With the city attracting more attention, McCall is now dealing with more inquires from developers about building in the area. The city had to create and hire an assistant city planner to help coordinate and address some of the calls, which range from property owners looking to build a house, to developers looking to build whole subdivisions.

“A lot of the growth and development that we’ve seen is developments that are happening within the city limits. They are already previously plated subdivisions that are getting built out," Groenevelt said. 

One of the developers seeking to build in the City of McCall is Trident Holdings LLC, which proposed a land swap for 28,000 acres of endowment land in the area.

Trident Holdings is creating a plan that they say will serve the needs of future generations of Idahoans. The company started Preserve McCall, which wants to create development on the Poderosa State Park, expanding the park and creating new jobs in Valley County.

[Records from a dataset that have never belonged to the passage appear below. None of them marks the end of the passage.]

(** ** The command *)

(** [execute]. *)
Definition gres_run (options : RegistryOptions) (command : GresCommand) : gcmd CommandResult :=
  policy ←? forced (registry_policy options);
  match command with
  | CreateTenant args => create_tenant args policy
  | DescribeTenant args => describe_tenant args policy
  | ListTenants bootstrap => list_tenants bootstrap policy
  | SuspendTenant args => change_tenant_state args Suspended policy
  | ResumeTenant args => change_tenant_state args Active policy
  | SplitRange args => split_range args policy
  | MoveRange args => move_range args policy
  | DeleteTenant args => delete_tenant args policy
  | RenderPgdog args => render_pgdog args policy
  | BalanceDryRun metrics_file => balance_dry_run metrics_file
  | BalanceApply metrics_file mode continue_on_failure => balance_apply metrics_file mode continue_on_failure
  | ProbeTopicRead args => probe_topic_read args
  end.

(** ** What a command asks for *)

Abbreviation seen c r past := (existT c (r : gres_answer c) ∈ (past : list (event governing))).

(** The password of a tenant, as it was read. *)
Definition password_read (args : CreateTenantArgs) (password : string) (past : list (event governing)) : Prop :=
  password ≠ "" ∧ ∃ text, password = trim_single_trailing_newline text ∧
    match ct_password_file args with
    | Some path => seen (GReadFile path) (Ok text) past
    | None => seen GReadStdin (Ok text) past
    end.

(** The record of a tenant, as it was built: over the version of the record that the
    registry held, which [expected] is. *)
Definition tenant_built (args : CreateTenantArgs) (registry : nat) (password : string) (record : Tenant) (expected : option Z)
    (past : list (event governing)) : Prop :=
  ∃ current version name id user verifier ranges new,
    password_read args password past ∧ seen (GGet registry (ct_name args)) (Ok current) past ∧
    expected = tn_record_version <$> current ∧ next_record_version expected = Ok version ∧
    tenant_name (ct_name args) = Ok name ∧ tenant_id (ct_name args) = Ok id ∧ sql_user (ct_sql_user args) = Ok user ∧
    seen (GVerifier password (ct_scram_iterations args)) (Ok verifier) past ∧
    parse_range_layout name (ct_ranges args) = Ok ranges ∧
    tenant_new version id name Active user verifier (ct_wal_replication args) = Ok new ∧
    record = with_options args ranges new ∧ ensure_valid record = Ok tt.

Definition config_stored (args : CreateTenantArgs) (registry : nat) (password : string) (record : Tenant) (expected : option Z)
    (past : list (event governing)) : Prop :=
  tenant_built args registry password record expected past ∧
  seen (GUpsertConfig registry record (ct_wal_replication args)) (Ok tt) past.

(** The credentials of a tenant. *)
Definition tenant_upsertion (args : CreateTenantArgs) (password : string) (record : Tenant) : ScramUpsertion :=
  {| su_username := tenant_kafka_username (tn_name record); su_password := password; su_iterations := ct_scram_iterations args |}.
Definition granted_acls (record : Tenant) : list AclBinding :=
  tenant_acls ("User:" +:+ tenant_kafka_username (tn_name record)) (tn_name record).

Definition gres_allowed (command : GresCommand) (past : list (event governing)) (c : gres_call) : Prop :=
  match c with
  | GCreateDir path => ∃ args, command = RenderPgdog args ∧ path = rp_out_dir args
  | GWriteFile path text => ∃ args registry tenants, command = RenderPgdog args ∧ seen (GList registry) (Ok tenants) past ∧
      (path = path_join (rp_out_dir args) "pgdog.toml" ∧ render_pgdog_toml (pgdog_input tenants args) = Ok text ∨
       path = path_join (rp_out_dir args) "users.toml" ∧ render_users_toml (pgdog_input tenants args) = Ok text)
  | GUpsertConfig registry record replication => ∃ args password expected, command = CreateTenant args ∧
      replication = ct_wal_replication args ∧ tenant_built args registry password record expected past
  | GAlterScram admin upsertions deletions => ∃ args registry password record expected, command = CreateTenant args ∧
      config_stored args registry password record expected past ∧ upsertions = [tenant_upsertion args password record] ∧
      deletions = []
  | GCreateAcls admin acls => ∃ args registry password record expected rows, command = CreateTenant args ∧
      config_stored args registry password record expected past ∧ acls = granted_acls record ∧
      seen (GAlterScram admin [tenant_upsertion args password record] []) (Ok rows) past
  | GReplace registry record expected => ∃ args password admin rows rows', command = CreateTenant args ∧
      config_stored args registry password record expected past ∧
      seen (GAlterScram admin [tenant_upsertion args password record] []) (Ok rows) past ∧
      seen (GCreateAcls admin (granted_acls record)) (Ok rows') past
  | GMarkSuspended registry name => ∃ args, command = SuspendTenant args ∧ name = ta_name args
  | GMarkActive registry name endpoint => ∃ args, command = ResumeTenant args ∧ name = ta_name args ∧
      endpoint = ta_name args +:+ ".gres.svc:5432"
  | GDelete registry name => ∃ args, command = DeleteTenant args ∧ name = ta_name args
  | GBeginSplit registry operation =>
      (∃ args tenant record split, command = SplitRange args ∧ tenant_name (sr_tenant args) = Ok tenant ∧
         seen (GGet registry tenant) (Ok (Some record)) past ∧ split_operation args tenant record = Ok (split, operation)) ∨
      (∃ args tenant record, command = MoveRange args ∧ tenant_name (mr_tenant args) = Ok tenant ∧
         seen (GGet registry tenant) (Ok (Some record)) past ∧ build_move_operation tenant record args = Ok operation)
  | _ => True
  end.

Abbreviation allowed command past p := (monitored (Σ := governing) (history (Σ := governing) (gres_allowed command)) past p (λ _ _, True)).

(** A step that ends with its error, and one that goes on. *)
Lemma allowed_bind {A B} command past (p : gcmd A) (f : A → gcmd B) (P : list (event governing) → A → Prop) :
  monitored (Σ := governing) (history (Σ := governing) (gres_allowed command)) past p
    (λ past' o, match o with Done (Ok a) => P past' a | _ => True end) →
  (∀ past' a, P past' a → allowed command past' (f a)) → allowed command past (gbind p f).
Proof.
  intros Hp Hf. apply monitored_bind. eapply monitored_mono; [exact Hp|]. intros past' [[a|e]| |] Ha; [by apply Hf|done..].
Qed.

Lemma allowed_now {A B} command past (r : result string A) (f : A → gcmd B) :
  (∀ a, r = Ok a → allowed command past (f a)) → allowed command past (gbind (now r) f).
Proof. intros Hf. destruct r; [by apply Hf|done]. Qed.

Lemma allowed_forced {A B} command past (o : outcome A) (f : A → gcmd B) :
  (∀ a, o = Done a → allowed command past (f a)) → allowed command past (gbind (forced o) f).
Proof. intros Hf. destruct o; [by apply Hf|done..]. Qed.

(** The registry is connected, and the past grows. *)
Lemma allowed_connect {B} command past bootstrap policy (f : nat → gcmd B) :
  (∀ past' registry, past ⊆ past' → allowed command past' (f registry)) →
  allowed command past (gbind (connect_registry bootstrap policy) f).
Proof.
  intros Hf. apply (allowed_bind _ _ _ _ (λ past' _, past ⊆ past')); [|auto].
  cbn. split; [done|]. intros [registry|e]; cbn; [|done]. split; [done|]. intros [[]|e]; cbn; [|done]. set_solver.
Qed.

(** ** Each command *)

(** What was seen stays seen. *)
Lemma seen_mono c r past past' : past ⊆ past' → seen c r past → seen c r past'.
Proof. intros Hp Hs. by apply Hp. Qed.

Lemma password_read_mono args password past past' : past ⊆ past' → password_read args password past → password_read args password past'.
Proof.
  intros Hp (Hne & text & Ht & Hread). split; [done|]. exists text. split; [done|].
  destruct (ct_password_file args); by eapply seen_mono.
Qed.

Lemma tenant_built_mono args registry password record expected past past' :
  past ⊆ past' → tenant_built args registry password record expected past → tenant_built args registry password record expected past'.
Proof.
  intros Hp (current & version & name & id & user & verifier & ranges & new & Hread & Hget & ? & ? & ? & ? & ? & Hv & ?).
  exists current, version, name, id, user, verifier, ranges, new.
  split_and!; first [by eapply password_read_mono|by eapply seen_mono|naive_solver].
Qed.

Lemma config_stored_mono args registry password record expected past past' :
  past ⊆ past' → config_stored args registry password record expected past → config_stored args registry password record expected past'.
Proof. intros Hp [Hb Hs]. split; [by eapply tenant_built_mono|by eapply seen_mono]. Qed.

Lemma read_password_read command past args :
  monitored (Σ := governing) (history (Σ := governing) (gres_allowed command)) past (read_password args)
    (λ past' o, match o with Done (Ok password) => password_read args password past' | _ => True end).
Proof.
  unfold read_password, password_read. destruct (ct_password_file args) as [path|]; [|destruct (ct_password_stdin args); [|done]];
    (split; [done|]); intros [text|e]; cbn; try done; case_bool_decide as Hne; try done; (split; [done|]); exists text;
    (split; [done|]); set_solver.
Qed.

Lemma build_record_built command past args registry password current version :
  password_read args password past → seen (GGet registry (ct_name args)) (Ok current) past →
  next_record_version (tn_record_version <$> current) = Ok version →
  monitored (Σ := governing) (history (Σ := governing) (gres_allowed command)) past (build_create_tenant_record args password version)
    (λ past' o, match o with
                | Done (Ok record) => past ⊆ past' ∧ tenant_built args registry password record (tn_record_version <$> current) past'
                | _ => True
                end).
Proof.
  intros Hp Hg Hv. unfold build_create_tenant_record.
  destruct (tenant_name (ct_name args)) as [name|] eqn:En; [|done]. destruct (tenant_id (ct_name args)) as [id|] eqn:Ei; [|done].
  destruct (sql_user (ct_sql_user args)) as [user|] eqn:Eu; [|done]. unfold iterations_u32. destruct (_ && _); [|done].
  cbn. split; [done|]. intros [verifier|e]; [|done]. cbn.
  destruct (parse_range_layout name (ct_ranges args)) as [ranges|] eqn:Er; [|done]. cbn.
  destruct (tenant_new _ _ _ _ _ _ _) as [new|] eqn:Et; [|done]. cbn.
  destruct (ensure_valid (with_options args ranges new)) as [[]|] eqn:Ev; [|done]. cbn. split; [set_solver|].
  exists current, version, name, id, user, verifier, ranges, new. split_and!; try done; [|set_solver..].
  eapply password_read_mono; [|exact Hp]. set_solver.
Qed.

Lemma create_tenant_allowed args policy past : allowed (CreateTenant args) past (create_tenant args policy).
Proof.
  unfold create_tenant. eapply allowed_bind; [apply read_password_read|]. intros past1 password Hp. cbn beta in Hp.
  apply allowed_connect. intros past2 registry H12. split; [done|]. intros [current|e]; [|done]. cbn [gbind prog_bind after history].
  set (past3 := past2 ++ _). assert (password_read args password past3) as Hp3.
  { eapply password_read_mono; [|exact Hp]. set_solver. }
  apply allowed_now. intros version Hv.
  eapply allowed_bind; [apply (build_record_built _ _ _ registry _ current); [done|set_solver|done]|].
  intros past4 record [H34 Hb]. cbn beta in Hb. split; [by exists args, password, (tn_record_version <$> current)|].
  intros [[]|e]; [|done]. cbn [gbind prog_bind after history]. set (past5 := past4 ++ _).
  assert (config_stored args registry password record (tn_record_version <$> current) past5) as Hc.
  { split; [eapply tenant_built_mono; [|exact Hb]; set_solver|set_solver]. }
  unfold provision_tenant_kafka_access. case_bool_decide; [done|]. split; [done|]. intros [admin|e]; [|done].
  cbn. split; [exists args, registry, password, record, (tn_record_version <$> current);
    split_and!; [done|eapply config_stored_mono; [|exact Hc]; set_solver|done..]|].
  intros [rows|e]; [|done]. cbn.
  split; [exists args, registry, password, record, (tn_record_version <$> current), rows;
    split_and!; [done|eapply config_stored_mono; [|exact Hc]; set_solver|done|set_solver]|].
  intros [rows'|e]; [|done]. cbn.
  split; [exists args, password, admin, rows, rows';
    split_and!; [done|eapply config_stored_mono; [|exact Hc]; set_solver|set_solver|set_solver]|].
  intros [[]|e]; [|done]. cbn. split; [done|]. intros [[found|]|e]; done.
Qed.

Lemma split_range_allowed args policy past : allowed (SplitRange args) past (split_range args policy).
Proof.
  unfold split_range. apply allowed_now. intros tenant Ht. apply allowed_connect. intros past1 registry Hpast.
  split; [done|]. intros [[record|]|e]; [|done..]. cbn [gbind prog_bind ok_or]. apply allowed_now. intros a [= ->].
  apply allowed_now. intros [split operation] Hs. split; [|by intros [[]|e]].
  left. exists args, tenant, a, split. split_and!; [done..|set_solver|done].
Qed.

"Our entire project is dependent on creating open space, on creating a park the public can use," Kylee Hatfield with Preserve McCall said.

However, conservation groups like United Payette are hoping to keep the endowment lands public and keep the lands around the lake from becoming privatized.

"We’re working to preserve our lands so that it’s in a permanent state of beauty and health of our community," Kristin Hoff Sinclair with United Payette said.

United Payette is working with federal, state, county and city officials to protect the natural habitat and water quality, and ensure public access for recreationists.

While no official decision has been made on the proposed land swap, both groups said they're just trying to do what they think is right.

In the meanwhile, the City of McCall is prepared for more attention from developers looking to cash in on the city's growth.

“It’s been pretty consistent, the calls," Groenevelt said.